Almir do CSA: uma história de pai e filho, do futebol e de suas escolhas

Engraçada a forma como a memória funciona. Recordar o que almocei ontem por vezes é um martírio, mas aquele dia vem a mim com riqueza de detalhes tamanha que nem parece ter sido há 15 anos. Entramos no Maracanã bastante cedo, antes mesmo da partida preliminar entre as equipes sub-20 – meu pai encheu-se de precaução porque eu era bem novo, nove ou dez anos. Ali, na boca do corredor que leva à arquibancada, agarrei a mão dele e caminhei a passos curtos, a adrenalina numa escalada alucinante, o olhar preocupado em apreciar e registrar cada mínimo detalhe que fosse enquanto a acústica fazia a transição do espaço confinado para o gigantesco interior do palco que eu visitava pela primeira vez. Repeti essa caminhada outras tantas vezes desde então e senti o mesmo arrepio invariavelmente em todas: é inevitável.

De brinde, ainda me agraciaram com um dos jogos mais emocionantes que vi na vida. Jean, que na minha opinião puxa a longa fila de jogadores que jamais dispuseram do reconhecimento que lhes é merecido, abriu o placar para o Flamengo. Sob a batuta de Romário, o Fluminense não só virou como encaçapou logo três bolas no fundo da rede que me fizeram afundar na cadeira da arquibancada, incrédulo. Estaria eu fadado a testemunhar uma humilhação na minha estreia? Mas Felipe logo diminuiu, e o intrépido Roger Guerreiro salvou minha noite com mais dois gols. Era 2004, o Campeonato Carioca ainda tinha seu valor, e os rubro-negros faziam o estádio tremer bradando alguma coisa sobre levantar poeira, a minha entre as milhares de vozes.

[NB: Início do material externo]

Lemma lt_asym a b : lt a b = true -> lt b a = false.
Proof.
  unfold lt, compare. rewrite (lex_antisym (fields a) (fields b)).
  destruct (lex (fields a) (fields b)); simpl; congruence.
Qed.

Lemma lt_total a b : lt a b = false -> lt b a = false -> a = b.
Proof.
  unfold lt. intros H1 H2. apply compare_Eq.
  unfold compare in *. rewrite (lex_antisym (fields a) (fields b)) in H2.
  destruct (lex (fields a) (fields b)); simpl in *; congruence.
Qed.

(** [b] is not before [a], and [c] not before [b]: [c] is not before [a]. *)
Lemma not_lt_trans a b c : lt b a = false -> lt c b = false -> lt c a = false.
Proof.
  intros H1 H2. destruct (lt c a) eqn:E; [|reflexivity].
  destruct (lt a b) eqn:E2.
  - now rewrite (lt_trans _ _ _ E E2) in H2.
  - rewrite (lt_total _ _ E2 H1) in E. congruence.
Qed.

(** *** [strptime] reads back what [strftime] writes *)

Lemma Datetime_range (f : Z -> bool) (lo : Z) (n : nat) :
  forallb f (map (fun i => lo + Z.of_nat i) (seq 0 n)) = true ->
  forall z, lo <= z < lo + Z.of_nat n -> f z = true.
Proof.
  intros H z Hz. rewrite forallb_forall in H. apply H.
  apply in_map_iff. exists (Z.to_nat (z - lo)). split; [lia|].
  apply in_seq. lia.
Qed.

Lemma digit_digit_char d : 0 <= d <= 9 -> digit (digit_char d) = Some d.
Proof.
  intros Hd.
  pose proof (Datetime_range
    (fun d => match digit (digit_char d) with Some v => v =? d | None => false end)
    0 10 eq_refl d ltac:(lia)) as H.
  simpl in H. destruct (digit (digit_char d)); [|discriminate].
  f_equal. lia.
Qed.

Lemma field_two two one a b rest v :
  two a b = Some v -> field two one (a :: b :: rest) = Some (v, rest).
Proof. intros H. simpl. now rewrite H. Qed.

Lemma reads_back_field two one n rest :
  reads_back two n = true -> field two one (pad2 n ++ rest) = Some (n, rest).
Proof.
  unfold reads_back. intros H. simpl.
  destruct (two _ _) as [v|]; [|discriminate].
  apply Z.eqb_eq in H. now subst.
Qed.

Lemma dir_m_pad2 n rest : 1 <= n <= 12 -> dir_m (pad2 n ++ rest) = Some (n, rest).
Proof.
  intros H. apply reads_back_field.
  apply (Datetime_range (reads_back _) 1 12); [vm_compute; reflexivity | lia].
Qed.
(** A one-question session answered correctly, then answered and advanced
    once more after it has finished. *)
Definition rescoreFinished : list Operation :=
  [OpOnGenerationComplete (Resolved [mcq 0]);
   OpSelectAnswer 0; OpAdvance clock;
   OpSelectAnswer 0; OpAdvance clock].

(** A generation that delivers no question, then an answer. *)
Definition answerEmptyQuiz : list Operation :=
  [OpOnGenerationComplete (Resolved []); OpSelectAnswer 0].

(** Sign in, fill the query through a subject card, press Generate. *)
Definition oneRequestPending : list Event :=
  [ClickSignIn; GateExitComplete; ClickStartPractice (str "Physics") G11;
   SubmitQuery].

(** The same, then two questions arrive and the first is answered. *)
Definition firstQuestionAnswered : list Event :=
  oneRequestPending
  ++ [Settle 0 (Resolved [mcq 0; mcq 1]); ClickOption 0].

(* ================================================================== *)
(** ** Values the view derives from the state *)
(* ================================================================== *)

(** Line 308: the spinner shown while a request is pending. *)
Definition spinnerRendered (a : App) : bool :=
  contentRendered a home && isLoading (state a).

(** Line 415: the caption of the button that calls [nextQuestion]. *)
Inductive NextCaption : Type := FinishQuiz | NextQuestion.

Definition nextButtonCaption (s : QuizState) : NextCaption :=
  if currentQuestionIndex s =? jsLength (questions s) - 1
  then FinishQuiz else NextQuestion.

(** Line 335: "Question [currentQuestionIndex + 1] of [questions.length]". *)
Definition progressLabel (s : QuizState) : Z * Z :=
  (currentQuestionIndex s + 1, jsLength (questions s)).

(** [arr.slice(0, n)] for a literal [n >= 0]. *)
Definition slice0 {A : Type} (n : nat) (arr : list A) : list A := firstn n arr.




(** Line 514: the rows of "Recent Quizzes". *)
Definition recentQuizzes (s : QuizState) : list QuizResult :=
  slice0 5 (history s).

(* ================================================================== *)
(** ** Further invariants of the running application *)
(* ================================================================== *)

(** A ledger entry counts between zero and all of at least one question. *)
Definition resultWellFormed (r : QuizResult) : Prop :=
  0 <= result_score r <= totalQuestions r /\ 1 <= totalQuestions r.

(** The part of it that survives a click on a kept Next button. *)
Definition resultSane (r : QuizResult) : Prop :=
  0 <= result_score r /\ 1 <= totalQuestions r.

(** Before sign-in nothing has happened yet. *)
Definition signedOutPristine (a : App) : Prop :=
  isAuthenticated (state a) = false ->
  state a = INITIAL_STATE /\ searchQuery a = [] /\ inFlight a = []
  /\ alerts a = [] /\ retainedNext a = None /\ gateExiting a = false.

(** The spinner is only shown while some request is still pending. *)
Definition loadingHasRequest (a : App) : Prop :=
  isLoading (state a) = true -> inFlight a <> [].

(** A finished session stands on its last question, and the newest ledger
    entry carries its score and its number of questions. *)
Definition finishedShape (s : QuizState) : Prop :=
  isFinished s = true ->
  currentQuestionIndex s = jsLength (questions s) - 1
  /\ exists r rest,
       history s = r :: rest
       /\ result_score r = score s
       /\ totalQuestions r = jsLength (questions s).

(** The selected answer is the index of an option of the current question. *)
Definition selectionIsAnOption (s : QuizState) : Prop :=
  forall i, selectedAnswer s = Some i ->
  exists q, currentMCQ s = Some q /\ 0 <= i < jsLength (options q).

(** What holds of a session reached without a click on a kept Next
    button, beside [sessionInvariant]. *)
Definition sessionFacts (s : QuizState) : Prop :=
  0 <= score s /\ finishedShape s /\ selectionIsAnOption s
  /\ Forall resultWellFormed (history s).

(** A finished session shows the score of the newest ledger entry. *)
Definition finishedFacts (s : QuizState) : Prop :=
  isFinished s = true ->
  questions s <> []
  /\ exists r rest, history s = r :: rest /\ result_score r = score s.

(** The state a kept Next button carries is one in which an answer was
    selected on an existing question. *)
Definition retainedFacts (a : App) : Prop :=
  forall captured, retainedNext a = Some captured ->
  0 <= score captured
  /\ exists i q,
       selectedAnswer captured = Some i /\ currentMCQ captured = Some q.

(** The part of the invariant that only concerns the session record. *)
Definition coreFacts (s : QuizState) : Prop :=
  0 <= score s
  /\ 0 <= currentQuestionIndex s
  /\ selectionOnOpenQuestion s
  /\ selectionIsAnOption s
  /\ finishedFacts s
  /\ Forall resultSane (history s).

Definition appInvariant (a : App) : Prop :=
  coreFacts (state a)
  /\ signedOutPristine a
  /\ loadingHasRequest a
  /\ retainedFacts a.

– Eu também já fiz gol aí no Maracanã, sabia?

Em meio ao êxtase, lembro que voltei a mim com esse comentário do meu pai, despretensioso, como se o assunto fosse o calor senegalês que normalmente acomete o Rio de Janeiro, ou o preço do cachorro-quente, este mais caro à medida que a salsicha diminui. Veja bem, me acostumei cedo com o fato de meu pai ser ex-jogador, sempre soube que ele saiu do Fluminense para dar sequência à carreira em clubes nordestinos principalmente. Mas parou por aí. Descobrir que o velho fez gol no Maracanã, justo ali onde eu estava, era algo tão próximo das imagens fantasiadas na minha cabeça que me causou estranheza. Mas como ele não se alongou na prosa, tampouco houve indagações da minha parte. Ao menos, não naquele dia.

+ Confira todas as notícias sobre o CSA

Acontece que o Seu Almir é insuportavelmente raso nos assuntos que se propõe a abordar, e fazê-lo aprofundar-se em algo pode se tornar bastante irritante. De modo que eu, na verdade, sabia sobre ele o mesmo que você depois de uma rápida pesquisa na internet. Para provar que tenho pai ex-jogador, o caminho sempre foi o mesmo desde que descobri no YouTube o vídeo dos gols de Flamengo 2 x 1 Ferroviário, pelo Brasileiro de 1980, no Maracanã. O gol do Ferrinho marcado por ele, os cabelos enrolados inconfundíveis caindo sobre o ombro e a frieza para driblar o goleiro Raul antes de empurrar de canhota para o fundo das redes. Os do Flamengo, por um rapaz chamado Zico.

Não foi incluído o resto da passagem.